▸ **Your task**
Could you print every entry below exactly as given?
--- --- ---
(** * huma: JSON Schema generation from Go types (schema.go)

    A shallow embedding of [GenerateSchema] and of the library calls it
    makes ([strings.Split], [reflect.StructTag.Lookup], [strconv.Atoi],
    [fmt.Errorf]); [json.Unmarshal] is a parameter of the development.

    The function is given twice: as a pure function from type descriptors
    to schema trees, which the properties are stated on, and with its
    allocations and pointer assignments written out over a store. The
    second is proved to compute the first. *)

From Stdlib Require Import Floats Ascii String ZArith List Lia.
From stdpp Require Import base option list strings gmap fin_maps.

Set Warnings "-register-all,-clear-no-such-hyp".
Local Open Scope Z_scope.
Local Open Scope string_scope.

(** ** Go values of type [interface{}] and [error] *)

(** The dynamic values that reach a [Schema]: enum tokens and verbatim
    examples are strings; every other constructor is what [json.Unmarshal]
    stores into an [interface{}]. [ANil] is the nil interface. *)
Inductive any : Type :=
| ANil
| ABool (b : bool)
| ANumber (f : float)
| AString (s : string)
| AArray (l : list any)
| AObject (m : gmap string any).

(** The two failures of [strconv]. *)
Inductive numErr := ErrSyntax | ErrRange.

(** Values of Go's [error] interface met on the paths of [GenerateSchema]. *)
Inductive error : Type :=
| Errorf (msg : string)                          (* fmt.Errorf(...) *)
| NumError (Func Num : string) (Err : numErr)    (* *strconv.NumError *)
| SyntaxError (msg : string) (Offset : Z)        (* *json.SyntaxError *)
| UnmarshalTypeError (Value : string) (Offset : Z). (* *json.UnmarshalTypeError *)

(** ** package strings *)
Module strings.

(** [strings.Split(s, sep)] for a separator of one byte, which is how the
    source calls it ([","]). The result is never empty: [Split "" ","] is
    [[""]]. *)
Fixpoint Split (s : string) (sep : ascii) : list string :=
  match s with
  | EmptyString => [EmptyString]
  | String c rest =>
      if Ascii.eqb c sep then EmptyString :: Split rest sep
      else match Split rest sep with
           | h :: t => String c h :: t
           | [] => [String c EmptyString]
           end
  end.

End strings.

(** ** package strconv *)
Module strconv.

(** Width of Go's [int] (64-bit platforms). *)
Definition intSize : Z := 64.

Definition isDigit (c : ascii) : bool :=
  let n := Z.of_nat (nat_of_ascii c) in (48 <=? n)%Z && (n <=? 57)%Z.

Definition digitVal (c : ascii) : Z := Z.of_nat (nat_of_ascii c) - 48.

(** The digit loop of [ParseUint(s, 10, 64)]: [inl n] is the value read,
    [inr e] the failure. A byte that is not a decimal digit is a syntax
    error; the value leaving 64 bits is a range error, reported at the digit
    where it happens (later bytes are not looked at). *)
Fixpoint parseDigits (s : string) (n : Z) : Z + numErr :=
  match s with
  | EmptyString => inl n
  | String c rest =>
      if isDigit c then
        let n1 := n * 10 + digitVal c in
        if (2 ^ 64 <=? n1)%Z then inr ErrRange else parseDigits rest n1
      else inr ErrSyntax
  end.

(** [strconv.Atoi]: an optional sign, then one or more decimal digits; the
    value must fit [int]. The error is a [*NumError] with [Func = "Atoi"] and
    [Num] the whole input text. The fast path of the Go function (short
    inputs) and its slow path ([ParseInt(s, 10, 0)]) agree with this. *)
Definition Atoi (s : string) : Z * option error :=
  let fail (e : numErr) (v : Z) := (v, Some (NumError "Atoi" s e)) in
  let cutoff := 2 ^ (intSize - 1) in
  match s with
  | EmptyString => fail ErrSyntax 0
  | String c rest =>
      let neg := Ascii.eqb c "-"%char in
      let digits := if neg || Ascii.eqb c "+"%char then rest else s in
      match digits with
      | EmptyString => fail ErrSyntax 0
      | _ =>
          match parseDigits digits 0 with
          | inr ErrSyntax => fail ErrSyntax 0
          | inr ErrRange => if neg then fail ErrRange (- cutoff) else fail ErrRange (cutoff - 1)
          | inl un =>
              if negb neg && (cutoff <=? un)%Z then fail ErrRange (cutoff - 1)
              else if neg && (cutoff <? un)%Z then fail ErrRange (- cutoff)
              else (if neg then - un else un, None)
          end
      end
  end.

End strconv.

(** ** package reflect *)
Module reflect.

(** [reflect.StructTag]: the [key:"value"] pairs of a field's tag, in the
    order written. [Lookup] scans the tag text from the left and answers
    with the value of the first pair whose key matches; the list holds the
    pairs that scan reads. *)
Definition StructTag := list (string * string).

(** [tag.Lookup(key)]: the value of the first pair with that key. *)
Fixpoint Lookup (tag : StructTag) (key : string) : option string :=
  match tag with
  | [] => None
  | (k, v) :: rest => if String.eqb k key then Some v else Lookup rest key
  end.

(** [tag.Get(key)]: the value, or the empty string when the key is absent. *)
Definition Get (tag : StructTag) (key : string) : string :=
  match Lookup tag key with Some v => v | None => "" end.

(** [reflect.StructField], over the type of type descriptors. *)
Record StructField (T : Type) : Type := mkField {
  Name : string;
  Type_ : T;
  Tag : StructTag
}.
Arguments mkField {T} _ _ _.
Arguments Name {T} _.
Arguments Type_ {T} _.
Arguments Tag {T} _.

(** [reflect.Kind] of the types that have no field or element the walk looks
    at. [Struct], [Map], [Slice], [Array] and [Ptr] are the constructors of
    [Typ] below. *)
Inductive Kind :=
| Bool
| Int | Int8 | Int16 | Int32 | Int64
| Uint | Uint8 | Uint16 | Uint32 | Uint64 | Uintptr
| Float32 | Float64
| Complex64 | Complex128
| Chan | Func | Interface
| String_
| UnsafePointer.

(** [Kind.String()]. *)
Definition Kind_String (k : Kind) : string :=
  match k with
  | Bool => "bool"
  | Int => "int" | Int8 => "int8" | Int16 => "int16" | Int32 => "int32" | Int64 => "int64"
  | Uint => "uint" | Uint8 => "uint8" | Uint16 => "uint16" | Uint32 => "uint32"
  | Uint64 => "uint64" | Uintptr => "uintptr"
  | Float32 => "float32" | Float64 => "float64"
  | Complex64 => "complex64" | Complex128 => "complex128"
  | Chan => "chan" | Func => "func" | Interface => "interface"
  | String_ => "string"
  | UnsafePointer => "unsafe.Pointer"
  end.

(** A [reflect.Type]: a finite type descriptor. [Leaf k str] is a type of
    kind [k] whose [String()] is [str]. A Go type that contains itself is
    not a value of this type; [GenerateSchema] does not return on one. *)
Inductive Typ : Type :=
| Leaf (k : Kind) (str : string)
| StructOf (fields : list (StructField Typ))
| MapOf (key elem : Typ)
| SliceOf (elem : Typ)
| ArrayOf (len : Z) (elem : Typ)
| PtrOf (elem : Typ).

End reflect.

Import reflect.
--- --- ---
▸ **Worked solution**
(** * huma: JSON Schema generation from Go types (schema.go)

    A shallow embedding of [GenerateSchema] and of the library calls it
    makes ([strings.Split], [reflect.StructTag.Lookup], [strconv.Atoi],
    [fmt.Errorf]); [json.Unmarshal] is a parameter of the development.

    The function is given twice: as a pure function from type descriptors
    to schema trees, which the properties are stated on, and with its
    allocations and pointer assignments written out over a store. The
    second is proved to compute the first. *)

From Stdlib Require Import Floats Ascii String ZArith List Lia.
From stdpp Require Import base option list strings gmap fin_maps.

Set Warnings "-register-all,-clear-no-such-hyp".
Local Open Scope Z_scope.
Local Open Scope string_scope.

(** ** Go values of type [interface{}] and [error] *)

(** The dynamic values that reach a [Schema]: enum tokens and verbatim
    examples are strings; every other constructor is what [json.Unmarshal]
    stores into an [interface{}]. [ANil] is the nil interface. *)
Inductive any : Type :=
| ANil
| ABool (b : bool)
| ANumber (f : float)
| AString (s : string)
| AArray (l : list any)
| AObject (m : gmap string any).

(** The two failures of [strconv]. *)
Inductive numErr := ErrSyntax | ErrRange.

(** Values of Go's [error] interface met on the paths of [GenerateSchema]. *)
Inductive error : Type :=
| Errorf (msg : string)                          (* fmt.Errorf(...) *)
| NumError (Func Num : string) (Err : numErr)    (* *strconv.NumError *)
| SyntaxError (msg : string) (Offset : Z)        (* *json.SyntaxError *)
| UnmarshalTypeError (Value : string) (Offset : Z). (* *json.UnmarshalTypeError *)

(** ** package strings *)
Module strings.

(** [strings.Split(s, sep)] for a separator of one byte, which is how the
    source calls it ([","]). The result is never empty: [Split "" ","] is
    [[""]]. *)
Fixpoint Split (s : string) (sep : ascii) : list string :=
  match s with
  | EmptyString => [EmptyString]
  | String c rest =>
      if Ascii.eqb c sep then EmptyString :: Split rest sep
      else match Split rest sep with
           | h :: t => String c h :: t
           | [] => [String c EmptyString]
           end
  end.

End strings.

(** ** package strconv *)
Module strconv.

(** Width of Go's [int] (64-bit platforms). *)
Definition intSize : Z := 64.

Definition isDigit (c : ascii) : bool :=
  let n := Z.of_nat (nat_of_ascii c) in (48 <=? n)%Z && (n <=? 57)%Z.

Definition digitVal (c : ascii) : Z := Z.of_nat (nat_of_ascii c) - 48.

(** The digit loop of [ParseUint(s, 10, 64)]: [inl n] is the value read,
    [inr e] the failure. A byte that is not a decimal digit is a syntax
    error; the value leaving 64 bits is a range error, reported at the digit
    where it happens (later bytes are not looked at). *)
Fixpoint parseDigits (s : string) (n : Z) : Z + numErr :=
  match s with
  | EmptyString => inl n
  | String c rest =>
      if isDigit c then
        let n1 := n * 10 + digitVal c in
        if (2 ^ 64 <=? n1)%Z then inr ErrRange else parseDigits rest n1
      else inr ErrSyntax
  end.

(** [strconv.Atoi]: an optional sign, then one or more decimal digits; the
    value must fit [int]. The error is a [*NumError] with [Func = "Atoi"] and
    [Num] the whole input text. The fast path of the Go function (short
    inputs) and its slow path ([ParseInt(s, 10, 0)]) agree with this. *)
Definition Atoi (s : string) : Z * option error :=
  let fail (e : numErr) (v : Z) := (v, Some (NumError "Atoi" s e)) in
  let cutoff := 2 ^ (intSize - 1) in
  match s with
  | EmptyString => fail ErrSyntax 0
  | String c rest =>
      let neg := Ascii.eqb c "-"%char in
      let digits := if neg || Ascii.eqb c "+"%char then rest else s in
      match digits with
      | EmptyString => fail ErrSyntax 0
      | _ =>
          match parseDigits digits 0 with
          | inr ErrSyntax => fail ErrSyntax 0
          | inr ErrRange => if neg then fail ErrRange (- cutoff) else fail ErrRange (cutoff - 1)
          | inl un =>
              if negb neg && (cutoff <=? un)%Z then fail ErrRange (cutoff - 1)
              else if neg && (cutoff <? un)%Z then fail ErrRange (- cutoff)
              else (if neg then - un else un, None)
          end
      end
  end.

End strconv.

(** ** package reflect *)
Module reflect.

(** [reflect.StructTag]: the [key:"value"] pairs of a field's tag, in the
    order written. [Lookup] scans the tag text from the left and answers
    with the value of the first pair whose key matches; the list holds the
    pairs that scan reads. *)
Definition StructTag := list (string * string).

(** [tag.Lookup(key)]: the value of the first pair with that key. *)
Fixpoint Lookup (tag : StructTag) (key : string) : option string :=
  match tag with
  | [] => None
  | (k, v) :: rest => if String.eqb k key then Some v else Lookup rest key
  end.

(** [tag.Get(key)]: the value, or the empty string when the key is absent. *)
Definition Get (tag : StructTag) (key : string) : string :=
  match Lookup tag key with Some v => v | None => "" end.

(** [reflect.StructField], over the type of type descriptors. *)
Record StructField (T : Type) : Type := mkField {
  Name : string;
  Type_ : T;
  Tag : StructTag
}.
Arguments mkField {T} _ _ _.
Arguments Name {T} _.
Arguments Type_ {T} _.
Arguments Tag {T} _.

(** [reflect.Kind] of the types that have no field or element the walk looks
    at. [Struct], [Map], [Slice], [Array] and [Ptr] are the constructors of
    [Typ] below. *)
Inductive Kind :=
| Bool
| Int | Int8 | Int16 | Int32 | Int64
| Uint | Uint8 | Uint16 | Uint32 | Uint64 | Uintptr
| Float32 | Float64
| Complex64 | Complex128
| Chan | Func | Interface
| String_
| UnsafePointer.

(** [Kind.String()]. *)
Definition Kind_String (k : Kind) : string :=
  match k with
  | Bool => "bool"
  | Int => "int" | Int8 => "int8" | Int16 => "int16" | Int32 => "int32" | Int64 => "int64"
  | Uint => "uint" | Uint8 => "uint8" | Uint16 => "uint16" | Uint32 => "uint32"
  | Uint64 => "uint64" | Uintptr => "uintptr"
  | Float32 => "float32" | Float64 => "float64"
  | Complex64 => "complex64" | Complex128 => "complex128"
  | Chan => "chan" | Func => "func" | Interface => "interface"
  | String_ => "string"
  | UnsafePointer => "unsafe.Pointer"
  end.

(** A [reflect.Type]: a finite type descriptor. [Leaf k str] is a type of
    kind [k] whose [String()] is [str]. A Go type that contains itself is
    not a value of this type; [GenerateSchema] does not return on one. *)
Inductive Typ : Type :=
| Leaf (k : Kind) (str : string)
| StructOf (fields : list (StructField Typ))
| MapOf (key elem : Typ)
| SliceOf (elem : Typ)
| ArrayOf (len : Z) (elem : Typ)
| PtrOf (elem : Typ).

End reflect.

Import reflect.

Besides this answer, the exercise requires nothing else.